TASK TO CARRY OUT:
Select and copy out every line in the records containing "Fixpoint".

WORKING DATA:
(** * astro-blog: the R2 fetch helpers and the two Astro pages

    A shallow embedding of [src/lib/r2.ts], [src/pages/index.astro] and
    [src/pages/blog/[slug].astro], followed by the properties of the
    content-fetch and page-generation core.

    TypeScript types are erased at run time, so decoded JSON is kept as an
    untyped JavaScript value; a [Blog] or a [Category] is whatever object the
    upstream document decodes to. *)

From Stdlib Require Import String Ascii List Bool Arith NArith Lia DecimalString.
Import ListNotations.
Open Scope string_scope.
Set Warnings "-register-all".

(** ** JavaScript values, exceptions and the conversions the code relies on *)

Module JS.

(** Values reachable from [JSON.parse], plus [undefined], which a property
    read yields for an absent field.  Strings are byte strings.  The code
    never computes with a number: it can only test one for truth or turn it
    into text, so a number is kept as the text [ToString] gives for it
    ([0] and [-0] are both ["0"], the one falsy number JSON can produce).
    A decoded object lists each of its fields once. *)
Inductive value : Type :=
| VUndefined
| VNull
| VBool (b : bool)
| VNum (shown : string)
| VStr (s : string)
| VArr (elements : list value)
| VObj (fields : list (string * value)).

(** Exceptions.  Every [throw] of r2.ts builds a plain [Error] with a
    message; the runtime itself raises [TypeError] (a property read on
    [null]/[undefined], calling a method that is not there, a failed network
    request) and [SyntaxError] (a body that is not JSON). *)
Inductive exn : Type :=
| Error (message : string)
| TypeError
| SyntaxError.

(** A synchronous computation returns or throws; an [async] function turns
    the two into a fulfilled or a rejected promise. *)
Inductive result (A : Type) : Type :=
| Return (a : A)
| Throw (e : exn).
Arguments Return {A} a.
Arguments Throw {A} e.

Definition is_return {A} (r : result A) : bool :=
  match r with Return _ => true | Throw _ => false end.

Definition rbind {A B} (r : result A) (k : A -> result B) : result B :=
  match r with
  | Return a => k a
  | Throw e => Throw e
  end.

(** [arr.map(f)] for an [f] that may throw: stops at the first exception. *)
Fixpoint map_throwing {A B} (f : A -> result B) (l : list A) : result (list B) :=
  match l with
  | [] => Return []
  | x :: rest =>
      rbind (f x) (fun y => rbind (map_throwing f rest) (fun ys => Return (y :: ys)))
  end.

(** ToBoolean. *)
Definition truthy (v : value) : bool :=
  match v with
  | VUndefined | VNull => false
  | VBool b => b
  | VNum shown => negb (shown =? "0")
  | VStr s => negb (s =? "")
  | VArr _ | VObj _ => true
  end.

Definition Array_isArray (v : value) : bool :=
  match v with VArr _ => true | _ => false end.

Definition elements_of (v : value) : list value :=
  match v with VArr l => l | _ => [] end.

Definition show_N (n : N) : string := NilZero.string_of_uint (N.to_uint n).

(** ToString, as a template literal [`${v}`] applies it. *)
Fixpoint ToString (v : value) : string :=
  match v with
  | VUndefined => "undefined"
  | VNull => "null"
  | VBool true => "true"
  | VBool false => "false"
  | VNum shown => shown
  | VStr s => s
  | VArr l =>
      (fix join (l : list value) : string :=
         match l with
         | [] => ""
         | x :: rest =>
             let shown :=
               match x with
               | VUndefined | VNull => ""
               | _ => ToString x
               end in
             match rest with
             | [] => shown
             | _ :: _ => shown ++ "," ++ join rest
             end
         end) l
  | VObj _ => "[object Object]"
  end.

Fixpoint assoc (k : string) (fields : list (string * value)) : option value :=
  match fields with
  | [] => None
  | (k', v) :: rest => if k' =? k then Some v else assoc k rest
  end.

(** [v.k] for a field name [k] that no built-in prototype defines (all the
    names the code reads: items, slug, name, summary, body). *)
Definition get (v : value) (k : string) : result value :=
  match v with
  | VUndefined | VNull => Throw TypeError
  | VObj fields =>
      match assoc k fields with
      | Some x => Return x
      | None => Return VUndefined
      end
  | _ => Return VUndefined
  end.

(** [s.replace(/\/$/, '')]: without the [m] flag [$] only matches at the end
    of the input, so at most the last character goes. *)
Fixpoint replace_trailing_slash (s : string) : string :=
  match s with
  | EmptyString => EmptyString
  | String c rest =>
      match rest with
      | EmptyString => if (c =? "/")%char then EmptyString else s
      | String _ _ => String c (replace_trailing_slash rest)
      end
  end.

End JS.
Import JS.

(** ** The build-time world and asynchronous computations *)

Module Async.

(** What [fetch] settles with.  [ok] is the platform's reading of the status:
    true exactly for 200..299.  [body] is what [response.json()] decodes, or
    [None] when the body is not JSON. *)
Record response : Type := {
  status : N;
  statusText : string;
  body : option value
}.

Definition ok (r : response) : bool :=
  ((200 <=? status r) && (status r <=? 299))%N.

Inductive fetch_outcome : Type :=
| Responded (r : response)
| NetworkFailure.

(** The upstream store answers each address with one outcome, after some
    delay; nothing else about timing is known to the code. *)
Record reply : Type := {
  delay : nat;
  outcome : fetch_outcome
}.

(** Everything ambient that the code reads: the two [import.meta.env]
    entries and the network. *)
Record world : Type := {
  PUBLIC_R2_BASE_URL : option string;
  BASE_URL : string;
  upstream : string -> reply
}.

(** The state threaded through a run: the time at which the current
    continuation runs and the requests issued so far, oldest first. *)
Record state : Type := {
  clock : nat;
  requests : list string
}.

Definition start : state := {| clock := 0; requests := [] |}.

Definition M (A : Type) : Type := state -> result A * state.

Definition ret {A} (a : A) : M A := fun s => (Return a, s).
Definition throw {A} (e : exn) : M A := fun s => (Throw e, s).
Definition sync {A} (r : result A) : M A := fun s => (r, s).

Definition bind {A B} (m : M A) (k : A -> M B) : M B :=
  fun s =>
    match m s with
    | (Return a, s') => k a s'
    | (Throw e, s') => (Throw e, s')
    end.

Definition run {A} (m : M A) : result A := fst (m start).
Definition requested {A} (m : M A) : list string := requests (snd (m start)).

RESPONSE TO THIS EXERCISE:
Fixpoint map_throwing {A B} (f : A -> result B) (l : list A) : result (list B) :=
Fixpoint ToString (v : value) : string :=
Fixpoint assoc (k : string) (fields : list (string * value)) : option value :=
Fixpoint replace_trailing_slash (s : string) : string :=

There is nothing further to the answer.